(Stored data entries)
══════════════════════════════

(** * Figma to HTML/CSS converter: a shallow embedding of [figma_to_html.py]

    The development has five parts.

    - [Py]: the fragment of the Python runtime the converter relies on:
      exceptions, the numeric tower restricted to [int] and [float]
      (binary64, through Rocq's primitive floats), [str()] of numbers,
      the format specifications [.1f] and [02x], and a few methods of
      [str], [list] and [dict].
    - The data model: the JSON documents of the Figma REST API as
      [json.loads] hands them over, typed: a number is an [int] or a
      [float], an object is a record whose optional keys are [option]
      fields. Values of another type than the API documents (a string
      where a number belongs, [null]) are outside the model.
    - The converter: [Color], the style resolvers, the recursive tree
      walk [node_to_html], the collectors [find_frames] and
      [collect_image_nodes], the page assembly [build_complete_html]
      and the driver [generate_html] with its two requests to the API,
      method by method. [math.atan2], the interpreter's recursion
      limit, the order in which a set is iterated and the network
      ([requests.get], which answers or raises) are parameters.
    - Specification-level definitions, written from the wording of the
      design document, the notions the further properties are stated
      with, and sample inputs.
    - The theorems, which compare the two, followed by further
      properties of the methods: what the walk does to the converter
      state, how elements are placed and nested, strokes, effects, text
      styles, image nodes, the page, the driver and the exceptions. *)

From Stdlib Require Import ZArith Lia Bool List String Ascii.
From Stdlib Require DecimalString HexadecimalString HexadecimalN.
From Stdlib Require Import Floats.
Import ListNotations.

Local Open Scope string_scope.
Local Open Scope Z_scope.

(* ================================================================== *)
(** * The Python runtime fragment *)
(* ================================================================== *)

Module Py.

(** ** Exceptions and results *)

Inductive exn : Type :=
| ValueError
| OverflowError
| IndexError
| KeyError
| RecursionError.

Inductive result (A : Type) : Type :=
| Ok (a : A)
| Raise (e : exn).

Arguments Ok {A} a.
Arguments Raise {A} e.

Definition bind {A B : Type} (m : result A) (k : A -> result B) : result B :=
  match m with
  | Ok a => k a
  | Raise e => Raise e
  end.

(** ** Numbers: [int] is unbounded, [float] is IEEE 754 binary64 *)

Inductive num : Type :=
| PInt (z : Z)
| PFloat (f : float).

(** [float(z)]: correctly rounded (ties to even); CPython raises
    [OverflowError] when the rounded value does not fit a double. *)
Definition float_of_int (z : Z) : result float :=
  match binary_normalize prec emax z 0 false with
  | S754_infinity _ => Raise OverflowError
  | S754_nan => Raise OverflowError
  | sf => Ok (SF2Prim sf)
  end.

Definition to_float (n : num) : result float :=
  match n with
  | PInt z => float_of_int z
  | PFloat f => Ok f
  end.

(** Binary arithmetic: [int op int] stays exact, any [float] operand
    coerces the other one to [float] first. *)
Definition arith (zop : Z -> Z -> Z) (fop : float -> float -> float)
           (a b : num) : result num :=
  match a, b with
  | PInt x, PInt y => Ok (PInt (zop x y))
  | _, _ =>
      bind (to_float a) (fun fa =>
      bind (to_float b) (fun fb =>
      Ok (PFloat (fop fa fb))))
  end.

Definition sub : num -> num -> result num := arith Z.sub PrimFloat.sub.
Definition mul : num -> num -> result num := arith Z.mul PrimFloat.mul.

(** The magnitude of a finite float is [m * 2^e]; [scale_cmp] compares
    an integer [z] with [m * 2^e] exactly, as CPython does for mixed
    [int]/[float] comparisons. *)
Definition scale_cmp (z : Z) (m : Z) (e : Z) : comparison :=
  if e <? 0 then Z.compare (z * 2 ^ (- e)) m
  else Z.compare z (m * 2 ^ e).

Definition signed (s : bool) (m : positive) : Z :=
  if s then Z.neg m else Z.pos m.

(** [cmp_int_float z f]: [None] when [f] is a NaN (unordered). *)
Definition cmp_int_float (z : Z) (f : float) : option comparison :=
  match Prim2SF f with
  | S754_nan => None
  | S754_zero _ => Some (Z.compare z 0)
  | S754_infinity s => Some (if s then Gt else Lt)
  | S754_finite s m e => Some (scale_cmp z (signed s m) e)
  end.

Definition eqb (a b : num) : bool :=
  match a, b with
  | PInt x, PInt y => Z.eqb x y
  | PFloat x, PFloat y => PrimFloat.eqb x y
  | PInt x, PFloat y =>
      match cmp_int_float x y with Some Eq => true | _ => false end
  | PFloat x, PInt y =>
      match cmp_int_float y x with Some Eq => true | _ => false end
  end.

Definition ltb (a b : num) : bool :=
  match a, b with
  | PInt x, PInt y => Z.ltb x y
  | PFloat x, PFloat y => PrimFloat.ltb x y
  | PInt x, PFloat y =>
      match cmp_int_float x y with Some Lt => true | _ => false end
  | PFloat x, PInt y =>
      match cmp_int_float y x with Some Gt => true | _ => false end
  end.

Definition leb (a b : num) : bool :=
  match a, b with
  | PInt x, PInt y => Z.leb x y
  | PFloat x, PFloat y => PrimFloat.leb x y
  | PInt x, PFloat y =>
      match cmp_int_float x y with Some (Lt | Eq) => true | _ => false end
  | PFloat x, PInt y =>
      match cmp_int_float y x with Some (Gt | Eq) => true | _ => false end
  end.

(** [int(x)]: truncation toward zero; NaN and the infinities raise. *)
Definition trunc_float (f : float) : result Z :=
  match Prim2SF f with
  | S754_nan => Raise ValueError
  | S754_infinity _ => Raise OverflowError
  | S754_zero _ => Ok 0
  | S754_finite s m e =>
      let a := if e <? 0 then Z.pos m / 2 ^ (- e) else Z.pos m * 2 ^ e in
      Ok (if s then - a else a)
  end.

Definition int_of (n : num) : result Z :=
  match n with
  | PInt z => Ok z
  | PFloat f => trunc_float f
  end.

══════════════════════════════

● **WHAT THIS TASK INVOLVES**
When a line above includes the word "Open", please list that line.

● **RESPONSE TO THIS TASK**
Local Open Scope string_scope.
Local Open Scope Z_scope.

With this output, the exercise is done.